-- What you need to do --
Whenever a line in the data contains "raise", show that line.

-- Input data --
______________________________

Lemma stage_slot_room f st slot :
  core_wf f → is_Some (overlay f !! slot) → slot_fits f slot → write_pos (bitmaps f) + slot_need f slot ≤ 2 ^ 62 →
  ∃ f' st', stage_slot (f, st) slot = Some (f', st') ∧ write_pos (bitmaps f') ≤ write_pos (bitmaps f) + slot_need f slot ∧
    slots_used (bitmaps f') = slots_used (bitmaps f) ∧ corrupted f' = corrupted f ∧ zlen (st_sets st') ≤ zlen (st_sets st) + 1.
Proof using All.
  intros Hf Hs Hfit Hr. assert (is_Some (overlay_ver f !! slot)) as [ver Hver] by (by apply (cf_ver _ Hf)).
  destruct Hs as [ch Hch]. cbn [stage_slot]. rewrite Hver, Hch. cbn [mbind option_bind]. unfold slot_need in *. rewrite Hch in *.
  destruct (sc_empty ch) eqn:Ee.
  { eexists _, _. split; [done|]. cbn [st_sets]. split_and!; (done || lia). }
  destruct (Hfit ch Hch Ee) as ([m blobs] & Hw & Hd & Hb). rewrite Hw in *. unfold slot_writes, staged_entries in Hw.
  destruct (stored_slot (bitmaps f) slot) as [dir Hdir]; [apply Hf..|]. rewrite (sdir_dir _ _ _ Hdir) in *. cbn [fst snd] in *.
  change (bitmaps (raise false f)) with (bitmaps f). rewrite Hw. unfold dir_size, DIR_HEADER, DIR_ENTRY, DIR_CRC in *. cbn [fst snd] in *.
  pose proof (zlen_nonneg m). pose proof (zlen_nonneg blobs).
  destruct (append_blobs_room blobs (bitmaps f) m (cf_blob _ Hf) Hb) as (b1 & m1 & Ha & Hw1 & Hp1 & Hu1 & Hm1); [lia|].
  rewrite Ha. cbn [mbind option_bind].
  assert (zlen (encode_dir m1.*2) = 8 + zlen m1 * 28 + 4) as Hz by (by rewrite encode_dir_zlen, zlen_fmap).
  destruct (append_room b1 (encode_dir m1.*2) Hw1) as (b2 & o & l & Ha2 & Hw2 & Hp2 & Hu2); [lia|lia|].
  rewrite Ha2. cbn [mbind option_bind]. eexists _, _. split; [done|]. cbn [set_bitmaps raise bitmaps corrupted st_sets].
  rewrite zlen_app, orb_false_r. split_and!; [lia|congruence|done|done].
Qed.

Lemma same_index_fits f f' slot : same_index f f' → slot_need f' slot = slot_need f slot ∧ (slot_fits f slot → slot_fits f' slot).
Proof using.
  intros [_ _ _ Ho _ _ (_ & _ & Hr)].
  assert (∀ ch, slot_writes f' slot ch = slot_writes f slot ch) as Hw.
  { intros ch. unfold slot_writes, staged_entries, stored_dir. by rewrite Hr. }
  split.
  - unfold slot_need. rewrite Ho. destruct (overlay f !! slot); [|done]. by rewrite Hw.
  - intros Hf ch. rewrite Ho, Hw. apply Hf.
Qed.

Lemma stage_slots_room slots : ∀ f st,
  core_wf f → Forall (λ s, is_Some (overlay f !! s)) slots → Forall (slot_fits f) slots →
  write_pos (bitmaps f) + slots_need f slots ≤ 2 ^ 62 →
  ∃ f' st', stage_slots (f, st) slots = Some (f', st') ∧ slots_used (bitmaps f') = slots_used (bitmaps f) ∧
    corrupted f' = corrupted f ∧ zlen (st_sets st') ≤ zlen (st_sets st) + zlen slots.
Proof using All.
  induction slots as [|s slots IH]; intros f st Hf Hs Hfit Hr.
  { exists f, st. rewrite zlen_nil. split_and!; (done || lia). }
  apply Forall_cons in Hs as [Hs1 Hs]. apply Forall_cons in Hfit as [Hfit1 Hfit].
  change (slots_need f (s :: slots)) with (slot_need f s + slots_need f slots) in Hr. pose proof (slots_need_nonneg f slots).
  destruct (stage_slot_room f st s Hf Hs1 Hfit1) as (f1 & st1 & Hrun & Hp & Hu & Hc & Hz); [lia|].
  destruct (stage_slot_spec f st s f1 st1 Hf Hrun) as (Hsi & _). pose proof (λ s, same_index_fits f f1 s Hsi) as Hsame.
  assert (slots_need f1 slots = slots_need f slots) as Hn.
  { clear -Hsame. induction slots as [|s' slots IH]; [done|]. cbn. destruct (Hsame s') as [-> _]. unfold slots_need in IH. by rewrite IH. }
  destruct (IH f1 st1) as (f2 & st2 & Hrun2 & Hu2 & Hc2 & Hz2).
  - by apply (same_index_core f).
  - eapply Forall_impl; [exact Hs|]. intros s' Hs'. rewrite (si_overlay _ _ Hsi). exact Hs'.
  - eapply Forall_impl; [exact Hfit|]. intros s' Hs'. by apply Hsame.
  - lia.
  - exists f2, st2. cbn [stage_slots]. rewrite Hrun. cbn [mbind option_bind]. rewrite zlen_cons. split_and!; [done|congruence..|lia].
Qed.

(** ** Committing *)

Lemma set_slot_completes b key offset len : blob_wf b → slots_used b ≤ 2 ^ 54 → is_Some (set_slot key offset len b).
Proof using All.
  intros Hwf Hr. unfold set_slot, slots_used in *.
  assert (is_Some (if needs_rehash b then rehash b else Some b)) as [b1 ->].
  { destruct (needs_rehash b) eqn:E; [|by eexists]. unfold needs_rehash in E. apply Z.ltb_lt in E. apply rehash_room; [unfold room_keys; lia|].
    pose proof (kw_cap _ (bw_keys _ Hwf)). unfold header. lia. }
  cbn [mbind option_bind]. destruct (blob_probe b1 key) as [idx [|]]; by eexists.
Qed.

______________________________

-- Answer for this exercise --
  change (bitmaps (raise false f)) with (bitmaps f). rewrite Hw. unfold dir_size, DIR_HEADER, DIR_ENTRY, DIR_CRC in *. cbn [fst snd] in *.
  rewrite Ha2. cbn [mbind option_bind]. eexists _, _. split; [done|]. cbn [set_bitmaps raise bitmaps corrupted st_sets].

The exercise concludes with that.